La pression saoudienne pour un pétrole à 100 dollars apporte un nouveau casse-tête à l’administration Biden


Les efforts renouvelés de l’Arabie Saoudite et de la Russie pour pousser le prix du pétrole vers 100 dollars le baril menacent de devenir un nouveau casse-tête pour le président Joe Biden alors qu’il place son bilan en matière d’économie américaine – et la lutte contre l’inflation – au centre de sa candidature à la réélection. .

Le brut Brent a dépassé cette semaine les 90 dollars le baril pour la première fois en 2023 après que Riyad et Moscou ont prolongé les réductions d’approvisionnement jusqu’à la fin de l’année, bien que le pétrole ait déjà augmenté de 25 % depuis juin alors que la demande mondiale atteint un niveau record.

La décision saoudienne de faire monter les prix du pétrole risque également de rouvrir un fossé entre l’Arabie saoudite et Washington, au moment même où les États-Unis cherchent à conclure un accord historique pour normaliser les relations entre Israël et le royaume et tentent de consolider une alliance contre la Russie lors de la réunion du G20 de ce week-end. Inde.

«Les Saoudiens n’ont pas beaucoup d’amis à Washington en ce moment. Il y a absolument un risque qu’ils commencent à devenir une « pièce à conviction A » si Washington veut à nouveau blâmer quelqu’un pour les prix élevés à la pompe ou le ralentissement de l’économie », a déclaré Raad Alkadiri, analyste chez Eurasia Group à Washington.

La prolongation des réductions intervient également à un moment délicat au niveau national pour la Maison Blanche, qui a souligné le renforcement de l’économie et le ralentissement de l’inflation comme un signe que la « bidenomics » fonctionne.

Les prix à la pompe ont tendance à jouer un rôle démesuré dans la perception des électeurs de l’économie, et les analystes affirment qu’un resserrement du marché pétrolier pourrait propulser le brut à 100 dollars le baril avant la fin de l’année, ce qui ferait grimper les prix du carburant au moment même où l’inflation commence à ralentir dans les économies occidentales.

« Le danger pour la Maison Blanche est que la hausse des prix de l’essence ait le pouvoir d’inverser le sentiment d’amélioration de la situation et de baisse de l’inflation », a déclaré Richard Bronze, co-fondateur du cabinet de conseil Energy Aspects.

Toute nouvelle hausse des prix de l’essence pourrait également compliquer le travail de la Réserve fédérale américaine, qui devra décider si elle doit relever cette année encore les taux d’intérêt – déjà à leur plus haut niveau depuis 22 ans – pour calmer l’économie.
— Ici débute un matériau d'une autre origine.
(** All caches go by the new list, and the mask of the block is set. *)
Lemma midway_end l' s v : midway l l' b (num s0) s0 s -> l' ≡ₚ l -> (forall i, 0 <= i -> Z.testbit v i = bool_decide (i < num s0 /\ b ∈ pre i l')) ->
  tracked l' (upd b (with_mask v) s) /\ retracks s0 (upd b (with_mask v) s).
Proof.
  intros [R [Hz Hb] Hm] Hp Hv. assert (b ∈ l) as Hbl by (apply elem_of_app; right; by left). pose proof (in_list b s R Hbl) as Ib.
  assert (retracks s0 (upd b (with_mask v) s)) as R' by (eapply retracks_trans; [exact R|by apply (retracks_mask s b (fun _ => v))]). split; [|exact R'].
  assert (num (upd b (with_mask v) s) = num s0 /\ inAllCachesMask (cacheTracking (upd b (with_mask v) s)) = inAllCachesMask (cacheTracking s0)) as [En Ea]
    by (destruct R' as ((bd & bl & ->) & _); done).
  destruct T as [T1 T2 T3 T4]. constructor; rewrite ?En, ?Ea.
  - by split_and!; try apply T1.
  - intros i Hi. unfold vsize. rewrite Hp. by apply T2.
  - intros i Hi. change (bnd (upd b (with_mask v) s)) with (bnd s). rewrite Hb by done. by replace (i <? num s0) with true by lia.
  - intros x i Hx Hi. rewrite Hp in Hx. pose proof (in_list x s R Hx). rewrite at_upd by (done || lia). destruct (decide (x = b)) as [->|Hne]; [by apply Hv|].
    rewrite Hm by done. apply bool_decide_ext. destruct (Z.ltb_spec i (num s0)); [done|]. split; intros [? _]; lia.
Qed.

Lemma b_not_down i : 0 <= i < num s0 -> b ∉ pre i down.
Proof.
  intros Hi Hin. destruct (tr_fits _ _ T i Hi) as [F1 F2]. destruct (Z.ltb_spec (vsize l1) (fits i)) as [H|H].
  - destruct (pre_after l1 b l2 i H) as (w & v & E2 & _ & _ & P3). destruct (P3 F2) as (c & v' & -> & P4). rewrite P4 in Hin.
    destruct (other_inside _ _ _ _ b L); [|done]. rewrite E2, !elem_of_app, elem_of_cons. rewrite !elem_of_app, list_elem_of_singleton in Hin. tauto.
  - destruct (pre_before l1 b l2 i ltac:(lia)) as (u & y & v & E1 & _ & _ & _ & P4). rewrite P4 in Hin. destruct (other_inside _ _ _ _ b L); [|done].
    left. rewrite E1, elem_of_app, elem_of_cons. rewrite elem_of_app, list_elem_of_singleton in Hin. tauto.
Qed.

Lemma up_run : l1 <> [] -> exists s', moveToHead (Some b) s0 = Ok s' /\ linked up s' /\ tracked up s' /\ same_store s0 s'.
Proof.
  intros H1. destruct (tr_num _ _ T) as (N1 & N2 & N3). destruct (mid_ptr _ _ _ _ L) as (Ib & _ & _).
  unfold moveToHead, same_ptr. rewrite bool_decide_eq_false_2.
  2:{ rewrite (proj1 (lk_ends _ _ L)). destruct l1 as [|h r] eqn:E; [done|]. cbn. intros [= ->]. by destruct (other_inside (h :: r) h l2 s0 h L ltac:(left; by left)). }
  unfold moveBlockToHead. rewrite get_run by done. cbn [obind].
  destruct (each_cache_run (fun i s => midway l up b i s0 s) (head_step (Some b) (Z.lxor (inAllCachesMask (cacheTracking s0)) (msk s0 b))) (num s0)) with (s := s0) as (s1 & -> & M);
    [intros i s M Hi; by apply head_step_run|lia|by apply midway_start|]. cbn [obind]. pose proof (md_frame _ _ _ _ _ _ M) as R.
  rewrite set_run by (apply (in_list b s1 R); apply elem_of_app; right; by left). cbn [obind].
  assert (inAllCachesMask (cacheTracking s1) = Z.ones (num s0)) as -> by (destruct R as ((bd & bl & ->) & _); exact N3).
  destruct (midway_end up s1 (Z.ones (num s0)) M) as [T' R']; [by rewrite Permutation_middle| |].
  { intros i Hi. rewrite Z.testbit_ones_nonneg by lia. apply eq_true_iff_eq. rewrite bool_decide_eq_true, Z.ltb_lt. split; [|by intros [? _]]. intros Hlt. split; [done|].
    destruct (tr_fits _ _ T i ltac:(lia)). unfold pre. destruct (Z.to_nat (fits i)) eqn:E; [lia|]. cbn. by left. }
  set (s2 := upd b _ s1) in *. destruct (link_head_run l1 b l2 s2 (retracks_linked _ _ _ R' L) H1) as (s3 & E3 & L3 & R3). exists s3. split; [exact E3|]. split; [exact L3|].
  split; [|by eapply moved_store]. apply (relinks_tracked up s2 s3); [done| |done]. intros x Hx. apply (in_list x s2 R'). by rewrite <- Permutation_middle.
Qed.

Lemma down_run : l2 <> [] -> exists s', moveToTail (Some b) s0 = Ok s' /\ linked down s' /\ tracked down s' /\ same_store s0 s'.
Proof.
  intros H2. destruct (tr_num _ _ T) as (N1 & N2 & N3). destruct (mid_ptr _ _ _ _ L) as (Ib & _ & _).
  unfold moveToTail, same_ptr. rewrite bool_decide_eq_false_2.
  2:{ rewrite (proj2 (lk_ends _ _ L)). destruct l2 as [|c r] eqn:E; [done|]. rewrite last_app_cons, last_cons_cons. intros Eb. symmetry in Eb.
      destruct (other_inside l1 b (c :: r) s0 b L); [right; by apply last_Some_elem_of|done]. }
  unfold moveBlockToTail. rewrite get_run by done. cbn [obind].
  destruct (each_cache_run (fun i s => midway l down b i s0 s) (tail_step (Some b) (msk s0 b)) (num s0)) with (s := s0) as (s1 & -> & M);
    [intros i s M Hi; by apply tail_step_run|lia|by apply midway_start|]. cbn [obind]. pose proof (md_frame _ _ _ _ _ _ M) as R.
  rewrite set_run by (apply (in_list b s1 R); apply elem_of_app; right; by left). cbn [obind].
  assert (down ≡ₚ l) as Hp by (etransitivity; [symmetry; apply Permutation_cons_append|apply Permutation_middle]).
  destruct (midway_end down s1 0 M Hp) as [T' R'].
  { intros i Hi. rewrite Z.bits_0. symmetry. apply bool_decide_eq_false. intros [? Hb]. by apply (b_not_down i) in Hb. }
  set (s2 := upd b _ s1) in *. destruct (link_tail_run l1 b l2 s2 (retracks_linked _ _ _ R' L) H2) as (s3 & E3 & L3 & R3). exists s3. split; [exact E3|]. split; [exact L3|].
  split; [|by eapply moved_store]. apply (relinks_tracked down s2 s3); [done| |done]. intros x Hx. apply (in_list x s2 R'). by rewrite <- Hp.
Qed.
End Move.

(** ** Moves *)
Inductive move := ToHead (x : Z) | ToTail (x : Z).
Definition moved (mv : move) : Z := match mv with ToHead x => x | ToTail x => x end.
Definition do_move (mv : move) (s : FALRU) : outcome FALRU := match mv with ToHead x => moveToHead (Some x) s | ToTail x => moveToTail (Some x) s end.

Definition without (x : Z) (l : list Z) : list Z := filter (fun y => y <> x) l.
Definition reorder (l : list Z) (mv : move) : list Z := match mv with ToHead x => x :: without x l | ToTail x => without x l ++ [x] end.

Lemma without_self x l : x ∉ l -> without x l = l.
Proof. intros Hx. unfold without. induction l as [|y l IH]; [done|]. apply not_elem_of_cons in Hx as [? ?]. rewrite filter_cons_True by done. f_equal. auto. Qed.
Alan Detmeister, économiste à l’UBS et ancien membre de la Fed, a déclaré qu’il s’attendait à une augmentation « assez importante » de l’indice des prix à la consommation pour le mois d’août lors de la publication des données la semaine prochaine en raison de la hausse des prix de l’essence. Il s’attend également à une nouvelle hausse des données de septembre, publiées en octobre.

Une hausse plus lente des prix dans d’autres secteurs pourrait aider à compenser l’inflation alimentée par l’énergie, mais il a déclaré que les mouvements des prix du pétrole pourraient « facilement » ramener l’inflation annuelle aux États-Unis à au moins 4 pour cent en septembre, contre 3,2 pour cent actuellement.
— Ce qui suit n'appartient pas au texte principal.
(* ===== verification/Interleave.v ===== *)
(** Interleaved address ranges: the ranges with the same masks share out the
    addresses, and taking the interleaving bits out of an address of a range
    loses nothing. *)
From Stdlib Require Import ZArith Lia Bool.
From stdpp Require Import base numbers list sorting.
From S2P Require Import Prelude Bitfield AddrRange.
Local Open Scope Z_scope.

(** ** Parity under a mask *)
Definition parity (a m : Z) : bool := Z.odd (bit_sum 64 (Z.land a m)).

Lemma popCount_sum gnu x : 0 <= x < 2 ^ 64 -> popCount gnu x = bit_sum 64 x.
Proof. intros Hx. destruct gnu; [by apply (popcount_bit_sum 64)|by apply popCount_portable_sum]. Qed.

Lemma popCount_parity gnu a m : 0 <= a < 2 ^ 64 -> 0 <= m -> popCount gnu (Z.land a m) mod 2 = Z.b2z (parity a m).
Proof.
  intros Ha Hm. rewrite popCount_sum by (apply land_bound; lia). unfold parity. by rewrite Zmod_odd; destruct (Z.odd _).
Qed.

(** The selector as a number. *)
Fixpoint select (a : Z) (ms : list Z) : Z :=
  match ms with [] => 0 | m :: ms' => Z.b2z (parity a m) + 2 * select a ms' end.

Lemma select_range a ms : 0 <= select a ms < 2 ^ vsize ms.
Proof.
  induction ms as [|m ms IH]; cbn [select]; unfold vsize in *; [split; done|]. cbn [length].
  rewrite Nat2Z.inj_succ, Z.pow_succ_r by lia. destruct (parity a m); cbn [Z.b2z]; lia.
Qed.

Lemma select_testbit a ms k m : ms !! k = Some m -> Z.testbit (select a ms) (Z.of_nat k) = parity a m.
Proof.
  revert k. induction ms as [|m' ms IH]; intros [|k] E; try done; cbn [select].
  - injection E as ->. rewrite Z.add_comm. apply Z.testbit_0_r.
  - rewrite Nat2Z.inj_succ, Z.add_comm, Z.testbit_succ_r by lia. by apply IH.
Qed.

Lemma selector_select gnu a ms i sel : 0 <= a < 2 ^ 64 -> Forall (fun m => 0 <= m) ms -> 0 <= i ->
  i + vsize ms <= 31 -> 0 <= sel < 2 ^ i -> selector gnu a ms i sel = Ok (sel + 2 ^ i * select a ms).
Proof.
  intros Ha. revert i sel. induction ms as [|m ms IH]; intros i sel Hm Hi Hn Hs; cbn [selector select].
  { by rewrite Z.mul_0_r, Z.add_0_r. }
  inversion_clear Hm as [|? ? Hm0 Hms]. unfold vsize in *. cbn [length] in Hn.
  assert (2 ^ (i + 1) <= 2 ^ 31) as Hp by (apply Z.pow_le_mono_r; lia). rewrite Z.pow_add_r in Hp by lia.
  rewrite popCount_parity by done. set (b := Z.b2z (parity a m)).
  assert (0 <= b <= 1) as Hb by (subst b; destruct (parity a m); cbn; lia).
  unfold shl_int. replace ((0 <=? i) && (i <? 32)) with true by lia. cbn [obind].
  rewrite Z.shiftl_mul_pow2 by lia. rewrite (swrap_small 32 (b * 2 ^ i)), !(uwrap_small 32) by nia.
  rewrite Z.lor_comm, lor_disjoint by lia. rewrite swrap_small by nia.
  rewrite IH; [f_equal; rewrite Z.pow_add_r by lia; nia|done|lia|lia|rewrite Z.pow_add_r by lia; nia].
Qed.

(** The ranges that differ only in [intlvMatch] share out the
    addresses between their bounds: each address is in exactly one of the
    [2 ^ n] of them. *)
Lemma interleaving_partitions gnu s e ms a : 0 <= a < 2 ^ 64 -> Forall (fun m => 0 <= m) ms -> vsize ms <= 31 ->
  s <= a < e ->
  exists k, 0 <= k < 2 ^ vsize ms /\ forall j, contains gnu (mkRange s e ms j) a = Ok (k =? j).
Proof.
  intros Ha Hm Hn Hs. exists (select a ms). split; [apply select_range|]. intros j. unfold contains. cbn [_start _end masks intlvMatch].
  replace ((s <=? a) && (a <? e)) with true by lia. rewrite selector_select by (done || lia). cbn [obind].
  by rewrite Z.mul_1_l.
Qed.

(** ** Taking bits out and putting them back, on the positions of bits *)
Definition up (p j : Z) : Z := if j <? p then j else j + 1.
Definition down (p j : Z) : Z := if j <? p then j else j - 1.

(** Where bit [j] of what [remove_bits] returns was. *)
Fixpoint skip (i : Z) (bs : list Z) (j : Z) : Z :=
  match bs with [] => j | b :: bs' => up (b - i) (skip (i + 1) bs' j) end.
(** Where bit [j] of what [add_bits] returns was. *)
Fixpoint place (bs : list Z) (j : Z) : Z :=
  match bs with [] => j | b :: bs' => down b (place bs' j) end.

(** The positions below [j]. *)
Fixpoint below (bs : list Z) (j : Z) : Z :=
  match bs with [] => 0 | b :: bs' => (if b <? j then 1 else 0) + below bs' j end.

(** Increasing, from [lo] on. *)
Fixpoint rising (lo : Z) (bs : list Z) : Prop :=
  match bs with [] => True | b :: bs' => lo <= b /\ rising (b + 1) bs' end.

Lemma rising_le lo lo' bs : lo' <= lo -> rising lo bs -> rising lo' bs.
Proof. destruct bs; cbn; [done|]. intros ? []. split; [lia|done]. Qed.

Lemma below_range lo bs j : rising lo bs -> 0 <= below bs j <= Z.max 0 (j - lo).
Proof.
  revert lo. induction bs as [|b bs IH]; intros lo; cbn [rising below]; [lia|]. intros [Hb Hr].
  specialize (IH _ Hr). destruct (Z.ltb_spec b j); lia.
Qed.

Lemma place_below lo bs j : rising lo bs -> j ∉ bs -> place bs j = j - below bs j.
Proof.
  revert lo. induction bs as [|b bs IH]; intros lo; cbn [rising place below]; [lia|]. intros [Hb Hr] Hj.
  rewrite not_elem_of_cons in Hj. destruct Hj as [Hne Hj]. rewrite (IH _ Hr Hj).
  pose proof (below_range _ _ j Hr). unfold down. destruct (Z.ltb_spec b j), (Z.ltb_spec (j - below bs j) b); lia.
Qed.

Lemma skip_low i bs j : rising (j + i + 1) bs -> skip i bs j = j.
Proof.
  revert i. induction bs as [|b bs IH]; intros i; cbn [rising skip]; [done|]. intros [Hb Hr].
  rewrite IH by (eapply rising_le; [|exact Hr]; lia). unfold up. by replace (j <? b - i) with true by lia.
Qed.

Lemma skip_below i bs j : rising i bs -> j ∉ bs -> i <= j -> skip i bs (j - i - below bs j) = j - i.
Proof.
  revert i. induction bs as [|b bs IH]; intros i; cbn [rising below]; [cbn; lia|]. intros [Hb Hr] Hj Hi.
  rewrite not_elem_of_cons in Hj. destruct Hj as [Hne Hj]. pose proof (below_range _ _ j Hr) as Hbel.
  destruct (Z.ltb_spec b j) as [Hl|Hl].
  - cbn [skip]. replace (j - i - (1 + below bs j)) with (j - (i + 1) - below bs j) by lia.
    rewrite IH by (done || lia || (eapply rising_le; [|exact Hr]; lia)). unfold up.
    destruct (Z.ltb_spec (j - (i + 1)) (b - i)); lia.
  - replace (below bs j) with 0 by lia. rewrite !Z.add_0_r, Z.sub_0_r. apply skip_low. cbn [rising]. split; [lia|done].
Qed.

Lemma skip_place bs j : rising 0 bs -> j ∉ bs -> 0 <= j -> skip 0 bs (place bs j) = j.
Proof.
  intros Hr Hj Hp. rewrite (place_below 0) by done. pose proof (skip_below 0 bs j Hr Hj Hp) as E.
  by rewrite !Z.sub_0_r in E.
Qed.

(** ** The loops, on bits *)
Lemma insertBits_none val b : 0 <= val < 2 ^ 64 -> insertBits val (2 ^ 32 - 1) 0 b = Ok val.
Proof.
  intros Hv. unfold insertBits. change (0 <=? 2 ^ 32 - 1) with true. replace (mask2 (2 ^ 32 - 1) 0) with 0 by done.
  cbn [ocheck obind].
  rewrite shl64_Ok by lia. cbn [obind]. rewrite Z.land_0_r, Z.lor_0_r. f_equal.
  apply Z.bits_inj'. intros i Hi.
  rewrite Z.land_spec, testbit_lnot64, Z.bits_0 by lia. destruct (Z.ltb_spec i 64); cbn [negb andb]; [apply andb_true_r|].
  symmetry. rewrite andb_false_r. by apply (testbit_high 64).
Qed.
Le problème est déjà évident dans les stations-service américaines, où les prix ont grimpé de près d’un quart cette année pour atteindre 3,80 dollars le gallon. Cela reste inférieur au niveau record de plus de 5 dollars atteint l’été dernier – mais toujours 60 % au-dessus de leur niveau lorsque Biden est entré en fonction en janvier 2021.

L’inflation du prix du carburant – visible par les lumières brillantes le long des principales routes du pays – a fourni aux opposants républicains de Biden des lignes d’attaque avant l’élection présidentielle de l’année prochaine. Ils reprochent à la Maison Blanche de donner la priorité à la politique climatique plutôt qu’à la production pétrolière nationale.

« Ils utilisent l’environnement simplement pour détruire les gens. Nous avons de l’or liquide sous nos pieds. Nous faisions fortune. Et puis il a désactivé cela », a déclaré Donald Trump, l’ancien président et favori des primaires républicaines, dans une récente interview à Newsmax. « Nous allons forer, bébé, forer. » . . Nous allons faire baisser considérablement les prix de l’énergie.

L’année dernière, alors qu’une crise mondiale des prix de l’énergie faisait rage suite à l’invasion à grande échelle de l’Ukraine par la Russie, la Maison Blanche a mis les bouchées doubles alors que les prix de l’essence ont grimpé jusqu’à 4 dollars le gramme, voire au-dessus, considéré comme un seuil politiquement sensible.

Biden a imploré les foreurs de schiste de pomper davantage de pétrole, puis a autorisé la mise sur le marché de volumes records de brut stockés dans les stocks fédéraux d’urgence, contribuant ainsi à maîtriser la forte hausse des prix du pétrole.

Mais ces leviers sont désormais moins efficaces. Le secteur du schiste, autrefois prolifique, connaît une croissance lente ces jours-ci et la réserve stratégique de pétrole a été réduite à son plus bas niveau depuis 1983. Cette combinaison a contribué à resserrer les marchés pétroliers alors que la demande mondiale de carburant monte en flèche, donnant à l’Arabie saoudite plus d’influence sur les prix.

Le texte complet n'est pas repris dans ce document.